One part of the entries below is wanted: the lines from the one containing "let r := fresh" through the one containing "(** C2 (amended).". Write those out exactly and nothing else.
Start of RECORDS TO USE
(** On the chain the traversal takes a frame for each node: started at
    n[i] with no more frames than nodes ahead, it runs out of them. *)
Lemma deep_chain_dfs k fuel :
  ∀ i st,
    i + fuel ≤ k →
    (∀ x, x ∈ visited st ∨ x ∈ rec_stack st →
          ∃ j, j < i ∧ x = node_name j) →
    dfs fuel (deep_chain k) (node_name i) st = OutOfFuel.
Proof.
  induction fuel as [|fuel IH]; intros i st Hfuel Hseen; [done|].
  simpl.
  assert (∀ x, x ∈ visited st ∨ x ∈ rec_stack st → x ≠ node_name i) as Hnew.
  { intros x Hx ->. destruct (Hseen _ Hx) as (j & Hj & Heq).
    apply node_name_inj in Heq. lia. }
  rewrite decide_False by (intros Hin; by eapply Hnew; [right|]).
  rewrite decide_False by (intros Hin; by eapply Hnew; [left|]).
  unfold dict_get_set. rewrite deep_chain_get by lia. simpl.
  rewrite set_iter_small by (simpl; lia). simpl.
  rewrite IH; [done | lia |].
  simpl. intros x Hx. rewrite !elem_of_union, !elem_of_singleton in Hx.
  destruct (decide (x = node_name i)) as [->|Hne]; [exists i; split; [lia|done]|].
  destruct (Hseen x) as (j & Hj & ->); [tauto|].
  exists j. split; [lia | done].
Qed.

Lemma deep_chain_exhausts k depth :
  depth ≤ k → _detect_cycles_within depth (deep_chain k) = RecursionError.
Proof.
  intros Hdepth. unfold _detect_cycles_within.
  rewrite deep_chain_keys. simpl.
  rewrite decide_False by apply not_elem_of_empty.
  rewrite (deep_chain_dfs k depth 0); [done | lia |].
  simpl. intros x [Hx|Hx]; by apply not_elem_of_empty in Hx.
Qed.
End of RECORDS TO USE
Start of RECORDS TO USE
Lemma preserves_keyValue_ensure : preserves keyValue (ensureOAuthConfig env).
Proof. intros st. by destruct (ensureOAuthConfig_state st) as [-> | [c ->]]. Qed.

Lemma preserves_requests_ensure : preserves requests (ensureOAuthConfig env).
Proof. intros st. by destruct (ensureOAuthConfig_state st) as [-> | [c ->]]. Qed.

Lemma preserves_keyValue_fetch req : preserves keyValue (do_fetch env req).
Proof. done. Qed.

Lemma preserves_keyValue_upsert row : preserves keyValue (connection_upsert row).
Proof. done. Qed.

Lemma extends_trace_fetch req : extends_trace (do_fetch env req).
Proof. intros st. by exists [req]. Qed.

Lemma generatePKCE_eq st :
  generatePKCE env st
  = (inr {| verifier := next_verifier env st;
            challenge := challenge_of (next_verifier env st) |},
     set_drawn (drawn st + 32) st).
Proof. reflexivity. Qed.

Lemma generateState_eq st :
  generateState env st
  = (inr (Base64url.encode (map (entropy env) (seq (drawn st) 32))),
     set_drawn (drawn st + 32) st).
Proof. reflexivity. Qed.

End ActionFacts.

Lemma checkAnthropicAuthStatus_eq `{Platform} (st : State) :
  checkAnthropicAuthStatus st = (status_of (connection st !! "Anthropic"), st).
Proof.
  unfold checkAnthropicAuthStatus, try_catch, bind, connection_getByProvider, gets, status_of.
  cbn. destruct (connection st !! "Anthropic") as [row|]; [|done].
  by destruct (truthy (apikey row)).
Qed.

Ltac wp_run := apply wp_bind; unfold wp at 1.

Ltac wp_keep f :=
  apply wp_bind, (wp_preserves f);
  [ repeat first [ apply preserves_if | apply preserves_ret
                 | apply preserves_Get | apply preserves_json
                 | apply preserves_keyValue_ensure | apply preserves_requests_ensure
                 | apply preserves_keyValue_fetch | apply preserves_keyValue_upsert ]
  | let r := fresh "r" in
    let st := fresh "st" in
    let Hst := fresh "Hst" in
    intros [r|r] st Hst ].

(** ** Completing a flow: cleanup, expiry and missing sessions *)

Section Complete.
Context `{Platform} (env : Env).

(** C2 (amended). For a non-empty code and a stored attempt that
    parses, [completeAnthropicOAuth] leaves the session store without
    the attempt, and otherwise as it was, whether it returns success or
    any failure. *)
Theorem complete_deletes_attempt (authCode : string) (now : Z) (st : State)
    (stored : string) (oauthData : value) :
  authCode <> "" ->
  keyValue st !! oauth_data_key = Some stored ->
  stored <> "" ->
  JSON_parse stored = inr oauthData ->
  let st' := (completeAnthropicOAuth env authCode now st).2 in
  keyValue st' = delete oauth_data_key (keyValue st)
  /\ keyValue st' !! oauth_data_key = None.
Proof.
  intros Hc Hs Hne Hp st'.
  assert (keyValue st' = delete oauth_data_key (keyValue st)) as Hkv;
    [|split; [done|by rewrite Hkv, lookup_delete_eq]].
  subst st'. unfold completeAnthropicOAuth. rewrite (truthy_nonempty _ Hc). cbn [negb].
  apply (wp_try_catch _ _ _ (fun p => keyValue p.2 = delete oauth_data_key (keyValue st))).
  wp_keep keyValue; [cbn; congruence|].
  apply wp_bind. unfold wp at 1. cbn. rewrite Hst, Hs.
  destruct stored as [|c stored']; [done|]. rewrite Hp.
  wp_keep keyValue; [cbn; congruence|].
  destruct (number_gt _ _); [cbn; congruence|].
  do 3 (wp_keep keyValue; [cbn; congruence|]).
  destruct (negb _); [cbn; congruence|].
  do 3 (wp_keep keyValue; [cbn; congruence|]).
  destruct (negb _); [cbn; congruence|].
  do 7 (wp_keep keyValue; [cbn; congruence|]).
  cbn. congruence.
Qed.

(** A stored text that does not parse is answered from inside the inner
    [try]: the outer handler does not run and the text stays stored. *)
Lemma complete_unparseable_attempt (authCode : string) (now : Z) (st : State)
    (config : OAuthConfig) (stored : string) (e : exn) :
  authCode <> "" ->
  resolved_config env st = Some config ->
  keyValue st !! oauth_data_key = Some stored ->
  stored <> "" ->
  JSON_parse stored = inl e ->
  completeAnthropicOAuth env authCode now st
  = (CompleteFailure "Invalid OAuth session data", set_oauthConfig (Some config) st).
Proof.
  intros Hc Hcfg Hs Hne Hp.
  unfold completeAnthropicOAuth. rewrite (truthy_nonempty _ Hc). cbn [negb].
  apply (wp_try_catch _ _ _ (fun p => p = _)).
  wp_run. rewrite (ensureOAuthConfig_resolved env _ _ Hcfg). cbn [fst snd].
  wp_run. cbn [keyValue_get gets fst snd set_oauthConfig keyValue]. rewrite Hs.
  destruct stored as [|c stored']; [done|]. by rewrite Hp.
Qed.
End of RECORDS TO USE
Start of RECORDS TO USE
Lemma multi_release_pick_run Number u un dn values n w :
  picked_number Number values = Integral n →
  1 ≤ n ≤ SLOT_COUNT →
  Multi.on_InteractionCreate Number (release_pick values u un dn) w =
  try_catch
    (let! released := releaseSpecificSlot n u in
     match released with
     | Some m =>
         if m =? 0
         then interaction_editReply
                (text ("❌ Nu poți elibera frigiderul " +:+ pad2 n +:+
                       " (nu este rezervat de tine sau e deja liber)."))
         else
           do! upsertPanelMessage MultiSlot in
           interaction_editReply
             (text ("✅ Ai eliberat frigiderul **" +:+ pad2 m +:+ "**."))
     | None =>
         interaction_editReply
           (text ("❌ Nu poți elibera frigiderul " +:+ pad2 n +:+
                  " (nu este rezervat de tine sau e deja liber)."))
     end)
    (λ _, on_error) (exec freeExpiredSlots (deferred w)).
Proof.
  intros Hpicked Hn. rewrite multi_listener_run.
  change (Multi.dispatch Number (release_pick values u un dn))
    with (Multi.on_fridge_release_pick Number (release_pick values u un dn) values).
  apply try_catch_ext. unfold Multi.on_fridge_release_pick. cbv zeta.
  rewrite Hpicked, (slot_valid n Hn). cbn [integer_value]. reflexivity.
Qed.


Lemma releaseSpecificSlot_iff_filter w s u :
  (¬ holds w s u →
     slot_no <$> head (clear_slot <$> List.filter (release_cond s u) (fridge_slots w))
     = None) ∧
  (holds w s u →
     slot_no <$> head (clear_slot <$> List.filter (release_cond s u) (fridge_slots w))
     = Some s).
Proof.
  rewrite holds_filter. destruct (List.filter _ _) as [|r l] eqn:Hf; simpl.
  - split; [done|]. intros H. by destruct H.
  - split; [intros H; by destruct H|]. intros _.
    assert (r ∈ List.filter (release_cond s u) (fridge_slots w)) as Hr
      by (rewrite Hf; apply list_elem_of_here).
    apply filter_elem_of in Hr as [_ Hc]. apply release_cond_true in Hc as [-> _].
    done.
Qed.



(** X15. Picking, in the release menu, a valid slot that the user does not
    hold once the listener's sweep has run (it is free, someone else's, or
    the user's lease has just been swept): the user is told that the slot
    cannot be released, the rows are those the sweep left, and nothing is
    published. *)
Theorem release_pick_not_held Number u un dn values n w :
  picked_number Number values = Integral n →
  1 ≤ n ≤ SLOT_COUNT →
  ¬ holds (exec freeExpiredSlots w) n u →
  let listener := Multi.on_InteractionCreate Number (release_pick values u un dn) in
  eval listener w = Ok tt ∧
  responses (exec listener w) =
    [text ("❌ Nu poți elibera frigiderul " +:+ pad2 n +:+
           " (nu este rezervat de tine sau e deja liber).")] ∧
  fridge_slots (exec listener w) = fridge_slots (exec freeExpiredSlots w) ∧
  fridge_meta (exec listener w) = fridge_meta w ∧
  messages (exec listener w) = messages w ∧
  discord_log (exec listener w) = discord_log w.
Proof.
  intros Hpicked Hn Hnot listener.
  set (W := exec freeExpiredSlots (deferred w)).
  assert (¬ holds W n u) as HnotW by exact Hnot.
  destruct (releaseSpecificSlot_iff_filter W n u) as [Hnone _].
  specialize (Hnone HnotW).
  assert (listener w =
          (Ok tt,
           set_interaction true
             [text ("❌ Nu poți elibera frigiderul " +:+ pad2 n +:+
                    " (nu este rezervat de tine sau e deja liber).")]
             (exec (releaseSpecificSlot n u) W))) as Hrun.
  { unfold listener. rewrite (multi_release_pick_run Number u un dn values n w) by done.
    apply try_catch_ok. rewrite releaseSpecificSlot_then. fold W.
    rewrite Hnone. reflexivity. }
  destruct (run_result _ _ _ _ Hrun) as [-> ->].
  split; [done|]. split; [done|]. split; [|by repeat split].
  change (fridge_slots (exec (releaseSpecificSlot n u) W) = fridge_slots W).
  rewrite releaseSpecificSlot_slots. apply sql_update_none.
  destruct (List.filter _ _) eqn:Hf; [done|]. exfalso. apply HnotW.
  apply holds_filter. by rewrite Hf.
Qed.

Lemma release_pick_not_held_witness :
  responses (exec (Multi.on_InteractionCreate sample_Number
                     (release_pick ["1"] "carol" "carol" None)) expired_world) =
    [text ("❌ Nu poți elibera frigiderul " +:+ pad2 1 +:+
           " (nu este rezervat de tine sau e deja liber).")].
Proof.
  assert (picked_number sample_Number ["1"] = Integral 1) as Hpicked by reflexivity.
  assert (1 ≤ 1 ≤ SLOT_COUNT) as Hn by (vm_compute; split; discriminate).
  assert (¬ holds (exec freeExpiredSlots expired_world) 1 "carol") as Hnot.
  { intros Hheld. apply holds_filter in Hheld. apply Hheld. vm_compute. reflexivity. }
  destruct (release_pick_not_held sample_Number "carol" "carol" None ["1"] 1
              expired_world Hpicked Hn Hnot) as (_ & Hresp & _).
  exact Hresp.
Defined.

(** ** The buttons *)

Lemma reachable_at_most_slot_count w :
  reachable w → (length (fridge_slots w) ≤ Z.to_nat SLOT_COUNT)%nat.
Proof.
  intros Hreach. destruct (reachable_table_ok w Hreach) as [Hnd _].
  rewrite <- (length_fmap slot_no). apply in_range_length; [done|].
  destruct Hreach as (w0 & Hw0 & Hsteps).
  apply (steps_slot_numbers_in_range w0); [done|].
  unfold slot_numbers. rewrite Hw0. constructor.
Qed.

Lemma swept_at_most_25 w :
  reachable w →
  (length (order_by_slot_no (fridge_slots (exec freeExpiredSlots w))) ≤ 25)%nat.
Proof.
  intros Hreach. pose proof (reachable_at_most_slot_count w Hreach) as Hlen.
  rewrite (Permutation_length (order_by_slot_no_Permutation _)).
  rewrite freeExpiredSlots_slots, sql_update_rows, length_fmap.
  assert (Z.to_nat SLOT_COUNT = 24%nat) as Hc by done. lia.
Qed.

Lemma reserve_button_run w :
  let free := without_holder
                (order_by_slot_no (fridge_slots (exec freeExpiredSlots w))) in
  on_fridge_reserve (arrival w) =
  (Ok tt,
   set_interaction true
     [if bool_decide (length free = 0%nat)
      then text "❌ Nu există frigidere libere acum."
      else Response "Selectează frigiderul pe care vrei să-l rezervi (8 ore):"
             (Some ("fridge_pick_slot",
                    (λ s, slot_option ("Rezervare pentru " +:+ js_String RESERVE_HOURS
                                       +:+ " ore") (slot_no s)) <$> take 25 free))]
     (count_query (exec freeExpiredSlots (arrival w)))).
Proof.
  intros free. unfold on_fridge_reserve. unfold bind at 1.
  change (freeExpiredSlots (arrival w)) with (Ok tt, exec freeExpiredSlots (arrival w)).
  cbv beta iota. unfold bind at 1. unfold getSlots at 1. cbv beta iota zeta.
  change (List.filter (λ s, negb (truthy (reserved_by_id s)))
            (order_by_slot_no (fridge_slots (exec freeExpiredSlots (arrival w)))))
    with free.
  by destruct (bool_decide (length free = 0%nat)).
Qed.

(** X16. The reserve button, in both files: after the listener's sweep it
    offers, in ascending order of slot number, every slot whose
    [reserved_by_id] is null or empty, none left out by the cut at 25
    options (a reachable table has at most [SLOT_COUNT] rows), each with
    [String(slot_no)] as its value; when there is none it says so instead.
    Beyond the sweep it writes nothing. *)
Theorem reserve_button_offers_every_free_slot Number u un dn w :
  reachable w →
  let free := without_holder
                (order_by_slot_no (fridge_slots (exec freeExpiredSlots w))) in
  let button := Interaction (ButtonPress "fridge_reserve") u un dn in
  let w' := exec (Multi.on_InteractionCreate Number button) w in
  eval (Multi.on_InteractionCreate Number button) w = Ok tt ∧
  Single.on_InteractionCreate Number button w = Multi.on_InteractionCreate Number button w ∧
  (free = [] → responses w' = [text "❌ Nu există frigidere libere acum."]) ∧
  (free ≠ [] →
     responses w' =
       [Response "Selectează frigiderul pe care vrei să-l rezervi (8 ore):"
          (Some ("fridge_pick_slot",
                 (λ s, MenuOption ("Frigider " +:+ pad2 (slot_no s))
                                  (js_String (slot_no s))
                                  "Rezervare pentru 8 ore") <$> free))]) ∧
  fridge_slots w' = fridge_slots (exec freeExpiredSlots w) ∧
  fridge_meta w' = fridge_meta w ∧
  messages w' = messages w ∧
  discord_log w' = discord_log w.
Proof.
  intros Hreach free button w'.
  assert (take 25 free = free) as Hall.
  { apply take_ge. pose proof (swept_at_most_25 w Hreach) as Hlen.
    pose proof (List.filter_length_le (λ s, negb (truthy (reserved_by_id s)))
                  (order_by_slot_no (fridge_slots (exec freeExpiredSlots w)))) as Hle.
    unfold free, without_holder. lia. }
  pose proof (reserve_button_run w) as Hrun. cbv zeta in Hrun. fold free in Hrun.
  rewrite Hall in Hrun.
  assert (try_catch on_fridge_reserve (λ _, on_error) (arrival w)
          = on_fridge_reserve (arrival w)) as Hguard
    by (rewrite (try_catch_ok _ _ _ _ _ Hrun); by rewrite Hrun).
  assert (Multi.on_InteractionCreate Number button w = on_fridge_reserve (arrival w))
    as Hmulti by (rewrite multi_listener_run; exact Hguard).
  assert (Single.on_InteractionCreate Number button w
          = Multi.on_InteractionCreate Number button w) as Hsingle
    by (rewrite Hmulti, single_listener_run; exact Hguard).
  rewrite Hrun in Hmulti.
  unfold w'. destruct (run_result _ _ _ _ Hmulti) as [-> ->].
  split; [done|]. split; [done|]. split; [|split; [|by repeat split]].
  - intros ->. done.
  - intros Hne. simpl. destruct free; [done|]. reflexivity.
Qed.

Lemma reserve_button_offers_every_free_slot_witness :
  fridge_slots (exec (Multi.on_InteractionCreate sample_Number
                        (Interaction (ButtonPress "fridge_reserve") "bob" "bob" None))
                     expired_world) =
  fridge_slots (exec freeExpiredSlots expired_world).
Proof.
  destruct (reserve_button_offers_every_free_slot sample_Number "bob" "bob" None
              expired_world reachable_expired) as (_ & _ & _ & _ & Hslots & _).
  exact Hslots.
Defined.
End of RECORDS TO USE
ANSWER TO THIS EXERCISE:
  | let r := fresh "r" in
    let st := fresh "st" in
    let Hst := fresh "Hst" in
    intros [r|r] st Hst ].

(** ** Completing a flow: cleanup, expiry and missing sessions *)

Section Complete.
Context `{Platform} (env : Env).

(** C2 (amended). For a non-empty code and a stored attempt that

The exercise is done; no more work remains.